> **Assignment**: Search the records for lines with the word "below" and copy each match.

[Stored data entries]

(** * Retrieval and tool-selection metrics of the langwatch cookbooks

    A shallow embedding of the scoring code of three notebooks:

    - the tool-selection notebook: [calculate_precision], [calculate_recall],
      the [asyncio.gather] run loop and [calculate_per_tool_recall];
    - the hybrid-vs-vector notebook: [recall], [mrr], [evaluate_search],
      [aggregate_metrics] and the loop over [k_values];
    - the GRPO notebook: [recall_score], [contains_answer], the BM25
      [search] wrapper and the construction of the examples.

    Python [float] is modelled by Rocq's primitive binary64 floats, Python
    [int] by [Z], Python lists by [list], [set] by [gset], [dict] by [gmap]
    (or by a record when the keys are fixed), and a raised exception by the
    [Raise] constructor of [result].  A Python [str] is held as the bytes
    of its UTF-8 encoding; [str.lower], whose case mapping covers all of
    Unicode, is a parameter of the functions that call it. *)

From Stdlib Require Import ZArith List String Ascii Bool Lia Sorted.
From Stdlib Require Import PrimFloat SpecFloat FloatOps FloatAxioms.
From stdpp Require Import gmap strings.

Local Open Scope Z_scope.

#[local] Set Warnings "-inexact-float".

(** ** Exceptions *)

Inductive exn : Type :=
| ZeroDivisionError
| IndexError
| KeyError
| ValueError
| AdapterError (msg : string).

Inductive result (A : Type) : Type :=
| Ok (a : A)
| Raise (e : exn).

Arguments Ok {A} a.
Arguments Raise {A} e.

#[global] Instance result_bind : MBind result :=
  fun A B (f : A -> result B) (m : result A) =>
    match m with
    | Ok a => f a
    | Raise e => Raise e
    end.

Definition is_ok {A : Type} (m : result A) : bool :=
  match m with
  | Ok _ => true
  | Raise _ => false
  end.

(** The sign, mantissa and exponent of a float result, to tell two results
    apart. *)
Definition result_repr (r : result float) : option spec_float :=
  match r with
  | Ok x => Some (Prim2SF x)
  | Raise _ => None
  end.

(** [[f(x) for x in l]] where [f] may raise: evaluation stops at the first
    element that raises. *)
Fixpoint mapM {A B : Type} (f : A -> result B) (l : list A) : result (list B) :=
  match l with
  | [] => Ok []
  | x :: l' =>
      y ← f x;
      ys ← mapM f l';
      Ok (y :: ys)
  end.

(** ** Python numbers *)

Module Py.

(** [float(n)] for an [int]: the nearest binary64 value. *)
Definition float_of_int (n : Z) : float :=
  SF2Prim (binary_normalize prec emax n 0 false).

(** [len(l)]. *)
Definition len {A : Type} (l : list A) : Z := Z.of_nat (length l).

(** [a / b] on two [int]s.  For operands below [2^53] in magnitude, as
    every list length is, the quotient is the binary64 division of the two
    converted operands. *)
Definition int_truediv (a b : Z) : result float :=
  if b =? 0 then Raise ZeroDivisionError
  else Ok (float_of_int a / float_of_int b)%float.

(** [x / b] for a [float] and an [int]. *)
Definition float_div_int (x : float) (b : Z) : result float :=
  if b =? 0 then Raise ZeroDivisionError
  else Ok (x / float_of_int b)%float.

(** The integer nearest to [n / d] for [0 < d], ties going to the even
    neighbour. *)
Definition round_half_even (n d : Z) : Z :=
  let q := n / d in
  let r := n mod d in
  match 2 * r ?= d with
  | Lt => q
  | Gt => q + 1
  | Eq => if Z.even q then q else q + 1
  end.

(** The binary64 value nearest to [h / 100], with sign [s]: what the
    decimal string of hundredths reads back as. *)
Definition of_hundredths (s : bool) (h : Z) : float :=
  match h with
  | Zpos p => SF2Prim (SFdiv prec emax (S754_finite s p 0) (S754_finite false 100 0))
  | _ => if s then (-0)%float else 0%float
  end.

(** [round(x, 2)]: the exact value of [x] is rounded half-even to two
    decimals, and the decimal result converted back to binary64. *)
Definition round2 (x : float) : float :=
  match Prim2SF x with
  | S754_finite s m e =>
      if 0 <=? e then x
      else of_hundredths s (round_half_even (100 * Zpos m) (2 ^ (- e)))
  | _ => x
  end.

(** [sum(g)] over [int]s: starts at [0] and adds from the left. *)
Definition sum (l : list Z) : Z := fold_left Z.add l 0.

(** [x in l] for a list: a linear scan with [==]. *)
Definition contains (x : string) (l : list string) : bool :=
  existsb (String.eqb x) l.

(** [not l] for a list. *)
Definition is_empty {A : Type} (l : list A) : bool :=
  match l with
  | [] => true
  | _ :: _ => false
  end.

(** The slice [l[i:j]] for [0 <= i <= j]; a slice never raises, it is cut
    at the end of the list. *)
Definition slice {A : Type} (l : list A) (i j : nat) : list A :=
  take (j - i) (drop i l).

(** [range(0, stop, step)] for [0 < step]: the multiples of [step] below
    [stop]. *)
Definition range_step (stop step : nat) : list nat :=
  map (fun j => (j * step)%nat) (seq 0 ((stop + step - 1) / step)).

(** [c.isspace()] on an ASCII character: tab to carriage return, the four
    separators 28 to 31, and the space.  It serves [split] below, which the
    code applies to ASCII text only. *)
Definition is_space (c : ascii) : bool :=
  let n := nat_of_ascii c in
  ((9 <=? n)%nat && (n <=? 13)%nat) || ((28 <=? n)%nat && (n <=? 32)%nat).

> **Your solution**:
(** [a / b] on two [int]s.  For operands below [2^53] in magnitude, as
(** [range(0, stop, step)] for [0 < step]: the multiples of [step] below
    separators 28 to 31, and the space.  It serves [split] below, which the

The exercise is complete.